CASSAÇÃO DO REGISTRO DO PT SERÁ O GOLPE DO CORONAVÍRUS?

Foto: Lula Marques

“Enquanto o país está concentrado na guerra ao Covid-19, o Ministério Público Eleitoral tenta cassar o registro do Partido dos Trabalhadores, medida sem paralelo na história republicana desde 1947”, escreve Paulo Moreira Leite, do Jornalistas pela Democracia.

Por Paulo Moreira Leite, do Jornalistas pela Democracia –  Vamos reconhecer uma lição elementar dos conflitos humanos, válida

tanto para brigas de rua,  caçadas de animais selvagens e matadores de

aluguel.

Quem quer aplicar um ataque mortal contra um inimigo difícil de vencer

em situações normais deve aguardar por uma situação excepcionalmente favorável, na qual a vítima estará concentrada em outras preocupações,  imediatas e urgentes, e terá imensas dificuldades para  se defender e reagir. O nome dessa situação é tocaia.

É assim que se pode descrever o lance mais recente lance da perseguição do sistema de justica contra o Partido dos Trabalhadores.

Em quase duas décadas de hostilidades permanentes e ativismo seletivo,

o partido suportou o assédio frequente da Polícia Federal, do Ministério Público e da Justiça Federal, que teve seu ápice  na condenação sem provas de Lula e sua exclusão da campanha presidencia de 2018, quando era o favorito disparado em todas as pesquisas.

Em março/abril de 2020, quando o país ainda aguarda uma investigação

decente sobre as revelações do Intercept Brasil, que trouxeram um

respeitável conjunto de provas e suspeitas contra o juiz Sérgio Moro e

o procurador Deltan Dallagnol, o vice-procurador Renato Brill de Góes,

do Ministério Público Eleitoral, deu parecer favorável a um absurdo

pedido de cancelamento do registro eleitoral do Partido dos

Trabalhadores.

Dias depois, a decisão recebeu parecer favorável em instância superior.

É preciso retornar 75 anos de história, ao Brasil de 1947, para

encontrar uma decisão equivalente, pelo caráter anti-democrático e

ruinoso.

Por 3 votos a 2, o TSE cassou o registro do Partido Comunista do Brasil, legenda liderada por Luiz Carlos Prestes, que tivera um papel

destacado na Assembléia Constituinte e só iria recuperar a legalidade

em 1985, na Nova República de José Sarney.

Naquele Brasil que procurava emancipar-se da ditadura do Estado Novo,

a decisão de cassar um partido que tinha prestígio entre intelectuais

e reconhecida implantação popular, foi o passo inicial nos preparativos que, 17 anos depois levaram ao golpe de 1964.

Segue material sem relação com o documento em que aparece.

(* ===== verification/MemSize.v ===== *)
(** MemSize: how the library finds the size of a memory, find_mem_size of
    libnoc/noc.c and test_spm_size of libmp/utils.c.

    A memory of [words] words answers at every address: it repeats itself.
    Both functions store a pattern in word 0 and look for the power of two at
    which a store to that address shows up there. *)

From stdpp Require Import base numbers list functions.
From S2P Require Import Prelude.

Section MemSize.
Context (words : Z).

Definition rd (m : Z -> Z) (a : Z) : Z := m (a mod words).
Definition wr (m : Z -> Z) (a v : Z) : Z -> Z := <[a mod words := v]> m.

Definition PATTERN := 0xFFEEDDCC.

(** [j] iterations are left; [bad] is the value returned when word 0 changed
    to anything else. *)
Fixpoint size_loop (bad : Z) (j : nat) (i init : Z) (m : Z -> Z) : Z * (Z -> Z) :=
  match j with
  | O => (-1, wr m 0 init)
  | S j' =>
      let tmp := rd m i in
      let m := wr m i 0 in
      if rd m 0 =? 0 then (i * 4, wr (wr m i tmp) 0 init)
      else
        let i := Z.shiftl i 1 in
        if negb (rd m 0 =? PATTERN) then (bad, wr (wr m i tmp) 0 init)
        else size_loop bad j' i init (wr m i tmp)
  end.

Definition find_mem_size (m : Z -> Z) : Z * (Z -> Z) :=
  let init := rd m 0 in size_loop (-1) 28 2 init (wr m 0 PATTERN).

Definition test_spm_size (m : Z -> Z) : Z * (Z -> Z) :=
  let init := rd m 0 in size_loop (-2) 28 2 init (wr m 0 PATTERN).

End MemSize.

(** ** The size found and the words lost *)

Section Search.
Context (k : Z) (Hk : 1 <= k <= 28).
Abbreviation words := (2 ^ k).

Lemma words_pos : 0 < words.
Proof. lia. Qed.

Lemma rd_wr_wrap m a b v : rd words (wr words m b v) a = if decide (a mod words = b mod words) then v else rd words m a.
Proof.
  unfold rd, wr. destruct (decide (a mod words = b mod words)) as [->|Hne].
  - by rewrite fn_lookup_insert.
  - by rewrite fn_lookup_insert_ne.
Qed.

(** [a] is 2^x for an x from 1 below e. *)
Definition probed (e a : Z) : bool := existsb (fun x => a =? 2 ^ x) (seqZ 1 (e - 1)).
Lemma probed_spec e a : probed e a = true <-> exists x, 1 <= x < e /\ a = 2 ^ x.
Proof.
  unfold probed. rewrite existsb_exists. split.
  - intros (x & Hx & E). apply list_elem_of_In, elem_of_seqZ in Hx. exists x. lia.
  - intros (x & Hx & ->). exists x. split; [apply list_elem_of_In, elem_of_seqZ; lia|apply Z.eqb_refl].
Qed.

(** The memory before the test of address 2^e: the pattern is in word 0, the
    addresses tested before hold 0, and word 2 has moved on to 2^e. *)
Definition searching (m0 : Z -> Z) (e : Z) (m : Z -> Z) : Prop :=
  (forall a, 0 < a < words -> rd words m a =
     if probed e a then 0 else if decide (a = 2 ^ e) then rd words m0 2 else rd words m0 a) /\
  (e < k -> rd words m 0 = PATTERN).

Definition found (m0 : Z -> Z) (m : Z -> Z) : Prop :=
  forall a, 0 <= a < words -> rd words m a = if probed k a then 0 else rd words m0 a.

Lemma probed_succ e a : 1 <= e -> probed (e + 1) a = probed e a || (a =? 2 ^ e).
Proof.
  intros He. apply eq_true_iff_eq. rewrite orb_true_iff, !probed_spec, Z.eqb_eq. split.
  - intros (x & Hx & ->). destruct (decide (x = e)) as [->|]; [by right|left]. exists x. split; [lia|done].
  - intros [(x & Hx & ->)| ->]; [exists x|exists e]; (split; [lia|done]).
Qed.
Lemma probed_range e a : probed e a = true -> 0 < a < 2 ^ e.
Proof. intros (x & Hx & ->)%probed_spec. split; [lia|]. apply Z.pow_lt_mono_r; lia. Qed.

Lemma pow_mod e : 1 <= e <= k -> 2 ^ e mod words = if decide (e = k) then 0 else 2 ^ e.
Proof.
  intros He. destruct (decide (e = k)) as [->|]; [apply Z.mod_same; lia|].
  apply Z.mod_small. split; [lia|]. apply Z.pow_lt_mono_r; lia.
Qed.

(** An address that is not the size yet. *)
Lemma search_step m0 e m bad j init : 1 <= e < k -> searching m0 e m ->
  let m' := wr words (wr words m (2 ^ e) 0) (2 ^ (e + 1)) (rd words m0 2) in
  size_loop words bad (S j) (2 ^ e) init m = size_loop words bad j (2 ^ (e + 1)) init m' /\ searching m0 (e + 1) m'.
Proof.
  intros He [Hm Hp] m'. assert (2 ^ e < words) as Hlt by (apply Z.pow_lt_mono_r; lia).
  assert (1 < 2 ^ e) as He1 by (apply Z.pow_gt_1; lia).
  assert (rd words m (2 ^ e) = rd words m0 2) as Htmp.
  { rewrite Hm by lia. rewrite decide_True by done.
    destruct (probed e (2 ^ e)) eqn:E; [|done]. apply probed_range in E. lia. }
  assert (rd words (wr words m (2 ^ e) 0) 0 = PATTERN) as Hpat.
  { rewrite rd_wr_wrap, Z.mod_0_l, Z.mod_small by lia. rewrite decide_False by lia. apply Hp. lia. }
  split.
  - cbn [size_loop]. rewrite Htmp, Hpat. change (PATTERN =? 0) with false. change (PATTERN =? PATTERN) with true.
    cbn [negb]. replace (Z.shiftl (2 ^ e) 1) with (2 ^ (e + 1)); [done|].
    rewrite Z.shiftl_mul_pow2, Z.pow_add_r by lia. done.
  - assert (0 < 2 ^ (e + 1)) as Hpos by lia. split.
    + intros a Ha. subst m'. rewrite !rd_wr_wrap, (Z.mod_small a), (Z.mod_small (2 ^ e)), Hm, probed_succ, (pow_mod (e + 1)) by lia.
      assert (probed e a = true -> a < 2 ^ e) as Hpr by (intros Hx; apply probed_range in Hx; lia).
      assert (2 ^ (e + 1) = 2 * 2 ^ e) as H2 by (rewrite Z.add_comm; apply Z.pow_add_r; lia).
      assert (e + 1 = k -> a < 2 ^ (e + 1)) as Hend by (intros ->; lia).
      repeat case_decide; destruct (probed e a); cbn; try (specialize (Hpr eq_refl)); zdec; try lia; done.
    + intros Hlt'. subst m'. rewrite rd_wr_wrap, Hpat, (pow_mod (e + 1)), Z.mod_0_l by lia.
      repeat case_decide; lia || done.
Qed.

(** The address that is the size. *)
Lemma search_end m0 m bad j : searching m0 k m ->
  let '(r, m') := size_loop words bad (S j) (2 ^ k) (rd words m0 0) m in r = 4 * words /\ found m0 m'.
Proof.
  intros [Hm _]. cbn [size_loop]. assert (rd words (wr words m (2 ^ k) 0) 0 = 0) as ->.
  { rewrite rd_wr_wrap, Z.mod_same, Z.mod_0_l by lia. by rewrite decide_True. }
  change (0 =? 0) with true. cbn [Z.eqb]. split; [lia|]. intros a Ha. rewrite !rd_wr_wrap, Z.mod_same, Z.mod_0_l by lia.
  rewrite (Z.mod_small a) by lia. case_decide as Ea.
  - subst a. destruct (probed k 0) eqn:E; [|done]. apply probed_range in E. lia.
  - rewrite Hm by lia. destruct (probed k a); [done|]. rewrite decide_False by lia. done.
Qed.

Lemma search_from m0 bad : forall n e m, 1 <= e <= k -> k - e < Z.of_nat n -> searching m0 e m ->
  let '(r, m') := size_loop words bad n (2 ^ e) (rd words m0 0) m in r = 4 * words /\ found m0 m'.
Proof.
  induction n as [|n IH]; intros e m He Hn Hs; [lia|].
  destruct (decide (e = k)) as [->|]; [by apply search_end|].
  destruct (search_step m0 e m bad n (rd words m0 0)) as [-> Hs']; [lia|done|]. apply IH; [lia|lia|done].
Qed.

Lemma search_start m0 : searching m0 1 (wr words m0 0 PATTERN).
Proof.
  split.
  - intros a Ha. rewrite rd_wr_wrap, Z.mod_0_l, (Z.mod_small a) by lia. rewrite decide_False by lia.
    change (probed 1 a) with false. cbv iota. by case_decide as E; [rewrite E|].
  - intros _. rewrite rd_wr_wrap. by rewrite decide_True.
Qed.

(** Both functions return the size of the memory in bytes, for every
    memory of 2^k words with k from 1 to 28.  They restore word 0 and most
    others, but not the words at 2, 4, 8, ... below the size, which they leave
    at 0. *)
Theorem mem_size_found m0 :
  (let '(r, m) := find_mem_size words m0 in r = 4 * words /\ found m0 m) /\
  (let '(r, m) := test_spm_size words m0 in r = 4 * words /\ found m0 m).
Proof.
  split; apply (search_from m0 _ 28 1); (lia || apply search_start).
Qed.

End Search.

Lemma mem_size_found_witness :
  fst (test_spm_size (2 ^ 4) (fun a => a + 5)) = 64 /\
  rd (2 ^ 4) (snd (test_spm_size (2 ^ 4) (fun a => a + 5))) 2 = 0.
Proof.
  destruct (mem_size_found 4 ltac:(lia) (fun a => a + 5)) as [_ Ht].
  destruct (test_spm_size (2 ^ 4) (fun a => a + 5)) as [r m]. destruct Ht as [-> Hf].
  split; [reflexivity|]. exact (Hf 2 ltac:(lia)).
Defined.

A decisão de 1947 abriu as portas para um projeto de falsa democracia,

pela metade, que jamais poderia ficar de pé, pois lhe faltava uma

base de apoio importante, daqueles homens e mulheres dedicados a

construção de outro projeto de sociedade.

Embora os trabalhadores — comunistas, socialistas, trabalhistas —

tivessem saído do Estado Novo com a CLT para defender seus direitos, a

meia-democracia também impedia que tivessem centrais sindicais.

Oficializado e animado por um governo mantido pela lógica da Guerra

Fria, o combate anti-comunista servia de cobertura para o monitoramento e vigilância de inspiração macartista de toda sociedade.

Na década e meia atravessada até o 1 de abril de 64, o país enfrentou

um período de instabilidade grave e permanente. Numa democracia

fragilizada pela raiz, ocorria uma média de  pelo menos um levante

militar a cada três anos: a tentativa de golpe que levou Getúlio ao

suicídio; dois vetos militares a Juscelino; o veto dos ministros fardados a posse de Jango após a renúncia de Janio e, enfim, o 1 de abril.

No Brasil de 2020, quando a sociedade procura unir-se para enfrentar a

catástrofe do covid-19, capaz de gerar um número monstruoso de vítimas, a tentativa de jogar o PT na ilegalidade é uma operação de

alto risco para o país e a democracia.

Único partido brasileiro que já ocupou a presidência quatro vezes —

sempre pelo voto –, o partido é maior da Câmara de Deputados e aquele

que tem  o maior número de governadores de Estado. Sua expressão

social continua inegável, no movimento sindical e nas entidades

populares, indicando que  uma intervenção dessa natureza não irá

ocorrer a frio.

No Brasil de 2020, quando a presidência da República encontra-se sob

tutela militar, uma aberração dessa natureza atende a uma finalidade

política exclusiva: facilitar  o caminho para 2022, quando o desastre

social do bolsonarismo irá cobrar uma conta pesadíssima de quem

embarcou alegremente na caravana do capitão.